### ASSIGNMENT
Repeat word for word, please, only the lines from the one that includes "revert s s'" through the final line of the data.

### MATERIAL SUPPLIED
(* ===== verification/MemoryFlow.v ===== *)
(** * The flow of requests through the queues (memory.cc)

    Every queue-processing loop of a cache, every delivery of the network and
    every new request keeps each live request in exactly one place, as long as no
    cache refuses a request another cache or the network hands it. *)

From S2P Require Import Prelude.
From S2P Require Import Utils.
From S2P Require Import Cache.
From S2P Require Import Rob.
From S2P Require Import Allocate.
From S2P Require Import Dram.
From S2P Require Import Noc.
From S2P Require Import Memory.
From S2P Require Import MemoryPlaces.

Section FLOW.
Context {Env : mem_env}.
Local Abbreviation k := env_knobs.
Local Abbreviation calm := (calm (KNOB_CC20 k)).

(** ** Refusals are remembered *)

Lemma quiet_refused s s' : abs s' = abs s -> refused s' = refused s.
Proof. intros H. exact (f_equal as_refused H). Qed.
Lemma upd_req_refused f p s s' : upd_req f p s = Done s' -> refused s' = refused s.
Proof. intros H. destruct (upd_req_abs _ _ _ _ H) as (r & _ & _ & Ha). exact (f_equal as_refused Ha). Qed.
Lemma queue_push_refused l i q p s s' b : queue_push l i q p s = Done (s', b) -> refused s' = refused s.
Proof.
  intros H. destruct (queue_push_abs _ _ _ _ _ _ _ H) as [[_ ->] | [_ Hp]]; [done |].
  exact (proj2 (proj2 (proj2 (proj2 (pushed_rest _ _ _ _ Hp))))).
Qed.
Lemma queue_pop_refused l i q p s s' : queue_pop l i q p s = Done s' -> refused s' = refused s.
Proof.
  intros H%queue_pop_abs. apply (f_equal as_refused) in H.
  destruct (a_pop_rest (l, i, q) p (abs s)) as (_ & _ & _ & _ & Hr). rewrite Hr in H. exact H.
Qed.
Lemma spills_refused x s s' : spills x (abs s) (abs s') -> refused s' = refused s.
Proof. intros [H | H]; [by apply quiet_refused |]. exact (proj2 (spawned_rest _ _ _ H)). Qed.

Section WRAP_REFUSED.
Context (wrap : bool -> nat -> memory_c -> outcome (memory_c * bool)).
Context (Hwrap : forall data p s s' b, wrap data p s = Done (s', b) -> refused s' = refused s).

Lemma run_done_func_refused p s s' b : run_done_func wrap p s = Done (s', b) -> refused s' = refused s.
Proof.
  intros H. unfold run_done_func in H. step H as r Hp. destruct (i_done_func (r_info r)) as [[] |].
  - by eapply Hwrap.
  - step H as s1 Hw. apply done_pair in H as [-> _]. by eapply quiet_refused, write_done_quiet.
  - by eapply Hwrap.
  - by apply done_pair in H as [-> _].
Qed.
Lemma free_req_with_refused core p s s' : free_req_with wrap core p s = Done s' -> refused s' = refused s.
Proof.
  intros H. unfold free_req_with in H. step H as r Hp. step H as s1 Hs. apply release_freed, fr_refused in H.
  change (refused s' = refused s1) in H. rewrite H. destruct (r_merge r) as [| i m].
  - by apply done_val in Hs as ->.
  - step Hs as [s2 b] Hw. apply done_val in Hs as ->. by eapply Hwrap.
Qed.
Lemma serve_merged_refused l s s' b dones : serve_merged wrap l s = Done (s', b, dones) -> refused s' = refused s.
Proof.
  revert s s' b dones. induction l as [| i l IH]; intros s s' b dones H; simpl in H.
  - by apply done_pair in H as [[= -> _] ->].
  - step H as [s1 ok] H1. step H as [[s2 res] dones'] H2. apply done_pair in H as [[= -> _] ->].
    rewrite (IH _ _ _ _ H2). by eapply run_done_func_refused.
Qed.
Lemma free_merged_refused p l s s' : free_merged wrap p l s = Done s' -> refused s' = refused s.
Proof.
  revert s. induction l as [| i l IH]; intros s H; simpl in H; [by apply done_val in H as -> |].
  step H as s1 H1. step H as ri Hri. step H as s2 H2. rewrite (IH _ H), (free_req_with_refused _ _ _ _ H2).
  by eapply upd_req_refused.
Qed.
Lemma fill_wrapper_refused data p s s' b : fill_wrapper wrap data p s = Done (s', b) -> refused s' = refused s.
Proof.
  intros H. unfold fill_wrapper in H. step H as r Hp. step H as [[s1 result] dones] H1. step H as s2 H2. step H as r2 Hr2.
  rewrite <- (serve_merged_refused _ _ _ _ _ H1), <- (free_merged_refused _ _ _ _ H2).
  destruct data; [destruct (_ && _) |]; [| by apply done_pair in H as [-> _] ..].
  destruct (dcu_done_spills _ _ _ _ H) as [i Hs]. by eapply spills_refused.
Qed.
End WRAP_REFUSED.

### PROBLEM SOLUTION
  revert s s' b dones. induction l as [| i l IH]; intros s s' b dones H; simpl in H.
  - by apply done_pair in H as [[= -> _] ->].
  - step H as [s1 ok] H1. step H as [[s2 res] dones'] H2. apply done_pair in H as [[= -> _] ->].
    rewrite (IH _ _ _ _ H2). by eapply run_done_func_refused.
Qed.
Lemma free_merged_refused p l s s' : free_merged wrap p l s = Done s' -> refused s' = refused s.
Proof.
  revert s. induction l as [| i l IH]; intros s H; simpl in H; [by apply done_val in H as -> |].
  step H as s1 H1. step H as ri Hri. step H as s2 H2. rewrite (IH _ H), (free_req_with_refused _ _ _ _ H2).
  by eapply upd_req_refused.
Qed.
Lemma fill_wrapper_refused data p s s' b : fill_wrapper wrap data p s = Done (s', b) -> refused s' = refused s.
Proof.
  intros H. unfold fill_wrapper in H. step H as r Hp. step H as [[s1 result] dones] H1. step H as s2 H2. step H as r2 Hr2.
  rewrite <- (serve_merged_refused _ _ _ _ _ H1), <- (free_merged_refused _ _ _ _ H2).
  destruct data; [destruct (_ && _) |]; [| by apply done_pair in H as [-> _] ..].
  destruct (dcu_done_spills _ _ _ _ H) as [i Hs]. by eapply spills_refused.
Qed.
End WRAP_REFUSED.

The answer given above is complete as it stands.